5 LGBT things you need to know about today

1. Say “I do” immediately in Illinois! A federal court ordered today the Cook County Clerk’s office to provide marriage licenses immediately to same-sex couples , according to a press release from Lambda Legal. The marriages were originally to start in June. This is especially good news for several terminal patients who were part of the lawsuit seeking marriage equality.

Judge Sharon Johnson Coleman noted in her ruling that the question before her was “why should we wait.” She cited the words of the late Dr. Martin Luther King who noted that “the time is always ripe to do right.”

2. The Associated Press is reporting Uganda President Yoweri Museveni, who has yet to sign a controversial anti-gay law, is angered by U.S. President Barack Obama and other Western leaders trying to influence him to back off the legislation that would, among other things, sentence homosexuals to 14 years in prison. A death penalty category in the bill was eventually removed after much international pressure.
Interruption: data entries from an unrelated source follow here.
(* ===== verification/Model.v ===== *)
(** Wire and persisted types (model.rs): the enums with their spellings, schema
    references, stored records, configuration and exporter records. *)
From S2P Require Import Prelude SortedVec RustStr Errors Json.

Local Open Scope Z_scope.

(** * Enums *)

Inductive SchemaType := Avro | JsonSchemaT | Protobuf.
#[export] Instance SchemaType_eq_dec : EqDecision SchemaType.
Proof. solve_decision. Defined.

Module SchemaTypeM.
Definition parse (s : option string) : ApiResult SchemaType :=
  match s with
  | None => Ok Avro
  | Some t =>
      if decide (t = "AVRO") then Ok Avro
      else if decide (t = "JSON") then Ok JsonSchemaT
      else if decide (t = "PROTOBUF") then Ok Protobuf
      else Err (ApiErr.new 42201 ("Invalid schema type " +:+ t))
  end.
Definition as_str (t : SchemaType) : string :=
  match t with Avro => "AVRO" | JsonSchemaT => "JSON" | Protobuf => "PROTOBUF" end.
Definition is_avro (t : SchemaType) : bool := match t with Avro => true | _ => false end.
End SchemaTypeM.

Inductive CompatibilityLevel :=
| LNone | Backward | BackwardTransitive | Forward | ForwardTransitive | Full | FullTransitive.
#[export] Instance CompatibilityLevel_eq_dec : EqDecision CompatibilityLevel.
Proof. solve_decision. Defined.

Module Level.
Definition as_str (l : CompatibilityLevel) : string :=
  match l with
  | LNone => "NONE"
  | Backward => "BACKWARD"
  | BackwardTransitive => "BACKWARD_TRANSITIVE"
  | Forward => "FORWARD"
  | ForwardTransitive => "FORWARD_TRANSITIVE"
  | Full => "FULL"
  | FullTransitive => "FULL_TRANSITIVE"
  end.

Definition parse (s : string) : ApiResult CompatibilityLevel :=
  let u := to_ascii_uppercase s in
  if decide (u = "NONE") then Ok LNone
  else if decide (u = "BACKWARD") then Ok Backward
  else if decide (u = "BACKWARD_TRANSITIVE") then Ok BackwardTransitive
  else if decide (u = "FORWARD") then Ok Forward
  else if decide (u = "FORWARD_TRANSITIVE") then Ok ForwardTransitive
  else if decide (u = "FULL") then Ok Full
  else if decide (u = "FULL_TRANSITIVE") then Ok FullTransitive
  else Err ApiErr.invalid_compatibility.

Definition transitive (l : CompatibilityLevel) : bool :=
  match l with BackwardTransitive | ForwardTransitive | FullTransitive => true | _ => false end.
Definition backward (l : CompatibilityLevel) : bool :=
  match l with Backward | BackwardTransitive | Full | FullTransitive => true | _ => false end.
Definition forward (l : CompatibilityLevel) : bool :=
  match l with Forward | ForwardTransitive | Full | FullTransitive => true | _ => false end.
End Level.

Inductive Mode := Readwrite | Readonly | ReadonlyOverride | Import.
#[export] Instance Mode_eq_dec : EqDecision Mode.
Proof. solve_decision. Defined.

Module ModeM.
Definition as_str (m : Mode) : string :=
  match m with
  | Readwrite => "READWRITE"
  | Readonly => "READONLY"
  | ReadonlyOverride => "READONLY_OVERRIDE"
  | Import => "IMPORT"
  end.
Definition parse (s : string) : ApiResult Mode :=
  let u := to_ascii_uppercase s in
  if decide (u = "READWRITE") then Ok Readwrite
  else if decide (u = "READONLY") then Ok Readonly
  else if decide (u = "READONLY_OVERRIDE") then Ok ReadonlyOverride
  else if decide (u = "IMPORT") then Ok Import
  else Err ApiErr.invalid_mode.
End ModeM.

(** * References *)

Record SchemaReference := mkRef { ref_name : string; ref_subject : string; ref_version : Z }.
#[export] Instance SchemaReference_eq_dec : EqDecision SchemaReference.
Proof. solve_decision. Defined.

Module RefIn.
Record t := mk { null : bool; name : option string; subject : option string; version : option Z }.

Definition from (r : SchemaReference) : t :=
  mk false (Some (ref_name r)) (Some (ref_subject r)) (Some (ref_version r)).

Definition from_value (v : Value) : t :=
  mk (is_null v)
     (get "name" v ≫= as_str) (get "subject" v ≫= as_str)
     (as_i32 <$> (get "version" v ≫= as_i64)).

(** [SchemaReference#toString]. *)
Definition display (r : t) : string :=
  if null r then "null" else
  "{name='" +:+ default "null" (name r) +:+ "', subject='" +:+ default "null" (subject r) +:+
  "', version=" +:+ default "null" (show <$> version r) +:+ "}".
End RefIn.

Record RegisterSchemaRequest := mkRegisterRequest {
  rq_schema : option string;
  rq_schema_type : option string;
  rq_references : option (list RefIn.t);
  rq_metadata : option Value;
  rq_rule_set : option Value;
  rq_version : option Z;
  rq_id : option Z;
}.

(** * Persisted records *)

Record SchemaRecord := mkSchemaRecord {
  sr_type : SchemaType;
  sr_schema : string;
  sr_references : list SchemaReference;
  sr_metadata : option Value;
  sr_rule_set : option Value;
  sr_fingerprint : string;
  sr_schema_fingerprint : string;
  sr_guid : string;
}.
#[export] Instance SchemaRecord_eq_dec : EqDecision SchemaRecord.
Proof. solve_decision. Defined.

Record VersionRecord := mkVersion { vr_id : Z; vr_deleted : bool; vr_ts : Z }.
#[export] Instance VersionRecord_eq_dec : EqDecision VersionRecord.
Proof. solve_decision. Defined.

Module ConfigRecord.
Record t := mk {
  compatibility_level : option CompatibilityLevel;
  alias : option string;
  normalize : option bool;
  validate_fields : option bool;
  validate_rules : option bool;
  compatibility_group : option string;
  default_metadata : option Value;
  override_metadata : option Value;
  default_rule_set : option Value;
  override_rule_set : option Value;
}.
#[export] Instance eq_dec : EqDecision t.
Proof. solve_decision. Defined.

(** [ConfigRecord::default()]. *)
Definition empty : t := mk None None None None None None None None None None.

Definition has_defaults_or_overrides (c : t) : bool :=
  bool_decide (is_Some (default_metadata c)) || bool_decide (is_Some (override_metadata c))
  || bool_decide (is_Some (default_rule_set c)) || bool_decide (is_Some (override_rule_set c)).

(** [Option::or]. *)
Definition or {A} (x y : option A) : option A := match x with Some _ => x | None => y end.

(** Fields set in [other] override fields in [self]. *)
Definition merged_with (self other : t) : t :=
  mk (or (compatibility_level other) (compatibility_level self))
     (or (alias other) (alias self))
     (or (normalize other) (normalize self))
     (or (validate_fields other) (validate_fields self))
     (or (validate_rules other) (validate_rules self))
     (or (compatibility_group other) (compatibility_group self))
     (or (default_metadata other) (default_metadata self))
     (or (override_metadata other) (override_metadata self))
     (or (default_rule_set other) (default_rule_set self))
     (or (override_rule_set other) (override_rule_set self)).

Lemma or_assoc {A} (x y z : option A) : or x (or y z) = or (or x y) z.
Proof. by destruct x. Qed.
Lemma or_None_r {A} (x : option A) : or x None = x.
Proof. by destruct x. Qed.
End ConfigRecord.

(** [PUT /config] body: the level is still text. *)
Module ConfigUpdateRequest.
Record t := mk {
  alias : option string;
  normalize : option bool;
  validate_fields : option bool;
  validate_rules : option bool;
  compatibility : option string;
  compatibility_group : option string;
  default_metadata : option Value;
  override_metadata : option Value;
  default_rule_set : option Value;
  override_rule_set : option Value;
}.

Definition into_record (u : t) : ApiResult ConfigRecord.t :=
  level ← match compatibility u with
          | None => Ok None
          | Some s => Some <$> Level.parse s
          end;
  Ok (ConfigRecord.mk level (alias u) (normalize u) (validate_fields u) (validate_rules u)
        (compatibility_group u) (default_metadata u) (override_metadata u)
        (default_rule_set u) (override_rule_set u)).
End ConfigUpdateRequest.

(** * Change log *)

Inductive LogEventKind := Register | SoftDelete | HardDelete.
#[export] Instance LogEventKind_eq_dec : EqDecision LogEventKind.
Proof. solve_decision. Defined.

Record LogEvent := mkEvent {
  ev_ctx : string; ev_subject : string; ev_version : Z; ev_id : Z; ev_kind : LogEventKind }.
#[export] Instance LogEvent_eq_dec : EqDecision LogEvent.
Proof. solve_decision. Defined.

(** * Exporters *)

Record ExporterInfo := mkExporterInfo {
  ei_name : string;
  ei_subjects : list string;
  ei_context_type : string;
  ei_context : option string;
  ei_rename : option string;
  ei_config : Map;
}.
#[export] Instance ExporterInfo_eq_dec : EqDecision ExporterInfo.
Proof. solve_decision. Defined.

Record ExporterUpdateRequest := mkExporterUpdate {
  eu_name : option string;
  eu_subjects : option (list string);
  eu_context_type : option string;
  eu_context : option string;
  eu_rename : option string;
  eu_config : option Map;
}.

Inductive ExporterState := Starting | Running | Paused | ErrorState | Failed.
#[export] Instance ExporterState_eq_dec : EqDecision ExporterState.
Proof. solve_decision. Defined.

Record ExporterRecord := mkExporter {
  er_info : ExporterInfo; er_state : ExporterState; er_offset : Z; er_ts : Z; er_trace : string }.
#[export] Instance ExporterRecord_eq_dec : EqDecision ExporterRecord.
Proof. solve_decision. Defined.

(** * Properties *)

(** A compatibility level is read back from its own spelling in any
    case, and every text that is accepted is such a spelling. *)
Theorem level_parse_spec (s : string) (l : CompatibilityLevel) :
  Level.parse s = Ok l ↔ to_ascii_uppercase s = Level.as_str l.
Proof.
  unfold Level.parse. split.
  - intros H. repeat case_decide; by simplify_eq.
  - intros ->. by destruct l.
Qed.

(** Configuration updates compose: applying two partial updates one
    after the other stores what applying their combination once would, and
    the empty update changes nothing. *)
Theorem config_merge_monoid (a b c : ConfigRecord.t) :
  ConfigRecord.merged_with (ConfigRecord.merged_with a b) c
    = ConfigRecord.merged_with a (ConfigRecord.merged_with b c) ∧
  ConfigRecord.merged_with a ConfigRecord.empty = a ∧
  ConfigRecord.merged_with ConfigRecord.empty a = a.
Proof.
  split_and!.
  - unfold ConfigRecord.merged_with; simpl. by rewrite !ConfigRecord.or_assoc.
  - by destruct a.
  - unfold ConfigRecord.merged_with; simpl. rewrite !ConfigRecord.or_None_r. by destruct a.
Qed.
“Africans do not seek to impose their views on anybody,” Museveni said in a statement. “We do not want anybody to impose their views on us. This very debate was provoked by Western groups who come to our schools and try to recruit children into homosexuality. It is better to limit the damage rather than exacerbate it.”

To find out more about how to help LGBT Ugandans, check out this story by gay blog the Bilerico Project.

3. Sweet justice, just maybe. Six attorneys general are refusing to defend their state’s ban on same-sex marriage — because they know the bans are unconstitutional. How about that? Oregon’s AG Ellen Rosenblum was the latest to join the group on Thursday. Other states refusing to defend the anti-gay bans: Nevada, Virginia, Pennsylvania, California and Illinois.

4. All dried up. Arizona Gov. Jan Brewer is set to sign into law the GOP-backed bill approved Thursday by the state legislature that allows business owners to turn away gay customers based on their religious beliefs. Similar bills are being considered in Ohio, Mississippi, Idaho, South Dakota, Tennessee and Oklahoma and Kansas. Even Georgia is trying to jump on the bandwagon.   

5. Southern hospitality at its finest? Same-sex marriage battles are moving South, y’all, including in Alabama where Paul Hard is suing the state for violating his constitutional rights to equal protection and due process after his husband, David Fancher, was killed in a car accident. The couple legally married in Massachusetts, but Alabama has a constitutional amendment — like Georgia — banning same-sex marriage.